▶ [Task to carry out]
Look below for the lines from the one with "CTime (t : Z)" to the one with "inj := CTime;", and copy exactly those lines, both ends included.
___
Definition Spec : Type := LosantSyncSpecOf (slice WorkflowDeployment).
Definition Status : Type := LosantSyncStatusOf (slice Condition') (gomap string string) (ptr Z).
Definition RStatus : Type := RancherSessionStatusOf (ptr Z) (slice Condition').
Definition LSync : Type := ObjectOf Meta Spec Status.
Definition RSession : Type := ObjectOf Meta RancherSessionSpec RStatus.
Definition LSyncList : Type := ListOf LMeta (slice LSync).
Definition RSessionList : Type := ListOf LMeta (slice RSession).

Inductive cell :=
| CTime (t : Z)
| CNodes (g : gmap string string)
| CConds (l : list Condition')
| CWorkflows (l : list WorkflowDeployment)
| CSyncs (l : list LSync)
| CSessions (l : list RSession)
| CTags (x : ClusterTags)
| CGEA (x : GEASpec)
| CRef (x : SecretRef)
| CWorkflow (x : WorkflowDeployment)
| CSpec (x : Spec)
| CStatus (x : Status)
| CSync (x : LSync)
| CSyncList (x : LSyncList)
| CRSpec (x : RancherSessionSpec)
| CRStatus (x : RStatus)
| CSession (x : RSession)
| CSessionList (x : RSessionList)
| CExtra (x : Extra).

#[export] Instance st_Time : Stored cell Z :=
  {| inj := CTime; prj c := match c with CTime x => Some x | _ => None end; prj_inj _ := eq_refl |}.
#[export] Instance st_Nodes : Stored cell (gmap string string) :=
  {| inj := CNodes; prj c := match c with CNodes x => Some x | _ => None end; prj_inj _ := eq_refl |}.
#[export] Instance st_Conds : Stored cell (list Condition') :=
  {| inj := CConds; prj c := match c with CConds x => Some x | _ => None end; prj_inj _ := eq_refl |}.
#[export] Instance st_Workflows : Stored cell (list WorkflowDeployment) :=
  {| inj := CWorkflows; prj c := match c with CWorkflows x => Some x | _ => None end; prj_inj _ := eq_refl |}.
#[export] Instance st_Syncs : Stored cell (list LSync) :=
  {| inj := CSyncs; prj c := match c with CSyncs x => Some x | _ => None end; prj_inj _ := eq_refl |}.
#[export] Instance st_Sessions : Stored cell (list RSession) :=
  {| inj := CSessions; prj c := match c with CSessions x => Some x | _ => None end; prj_inj _ := eq_refl |}.
#[export] Instance st_Tags : Stored cell ClusterTags :=
  {| inj := CTags; prj c := match c with CTags x => Some x | _ => None end; prj_inj _ := eq_refl |}.
#[export] Instance st_GEA : Stored cell GEASpec :=
  {| inj := CGEA; prj c := match c with CGEA x => Some x | _ => None end; prj_inj _ := eq_refl |}.
#[export] Instance st_Ref : Stored cell SecretRef :=
  {| inj := CRef; prj c := match c with CRef x => Some x | _ => None end; prj_inj _ := eq_refl |}.
#[export] Instance st_Workflow : Stored cell WorkflowDeployment :=
  {| inj := CWorkflow; prj c := match c with CWorkflow x => Some x | _ => None end; prj_inj _ := eq_refl |}.
#[export] Instance st_Spec : Stored cell Spec :=
  {| inj := CSpec; prj c := match c with CSpec x => Some x | _ => None end; prj_inj _ := eq_refl |}.
#[export] Instance st_Status : Stored cell Status :=
  {| inj := CStatus; prj c := match c with CStatus x => Some x | _ => None end; prj_inj _ := eq_refl |}.
#[export] Instance st_Sync : Stored cell LSync :=
  {| inj := CSync; prj c := match c with CSync x => Some x | _ => None end; prj_inj _ := eq_refl |}.
#[export] Instance st_SyncList : Stored cell LSyncList :=
  {| inj := CSyncList; prj c := match c with CSyncList x => Some x | _ => None end; prj_inj _ := eq_refl |}.
#[export] Instance st_RSpec : Stored cell RancherSessionSpec :=
  {| inj := CRSpec; prj c := match c with CRSpec x => Some x | _ => None end; prj_inj _ := eq_refl |}.
#[export] Instance st_RStatus : Stored cell RStatus :=
  {| inj := CRStatus; prj c := match c with CRStatus x => Some x | _ => None end; prj_inj _ := eq_refl |}.
#[export] Instance st_Session : Stored cell RSession :=
  {| inj := CSession; prj c := match c with CSession x => Some x | _ => None end; prj_inj _ := eq_refl |}.
#[export] Instance st_SessionList : Stored cell RSessionList :=
  {| inj := CSessionList; prj c := match c with CSessionList x => Some x | _ => None end; prj_inj _ := eq_refl |}.
#[export] Instance st_Extra : Stored cell Extra :=
  {| inj := CExtra; prj c := match c with CExtra x => Some x | _ => None end; prj_inj _ := eq_refl |}.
___
▶ [Answer]
| CTime (t : Z)
| CNodes (g : gmap string string)
| CConds (l : list Condition')
| CWorkflows (l : list WorkflowDeployment)
| CSyncs (l : list LSync)
| CSessions (l : list RSession)
| CTags (x : ClusterTags)
| CGEA (x : GEASpec)
| CRef (x : SecretRef)
| CWorkflow (x : WorkflowDeployment)
| CSpec (x : Spec)
| CStatus (x : Status)
| CSync (x : LSync)
| CSyncList (x : LSyncList)
| CRSpec (x : RancherSessionSpec)
| CRStatus (x : RStatus)
| CSession (x : RSession)
| CSessionList (x : RSessionList)
| CExtra (x : Extra).

#[export] Instance st_Time : Stored cell Z :=
  {| inj := CTime; prj c := match c with CTime x => Some x | _ => None end; prj_inj _ := eq_refl |}.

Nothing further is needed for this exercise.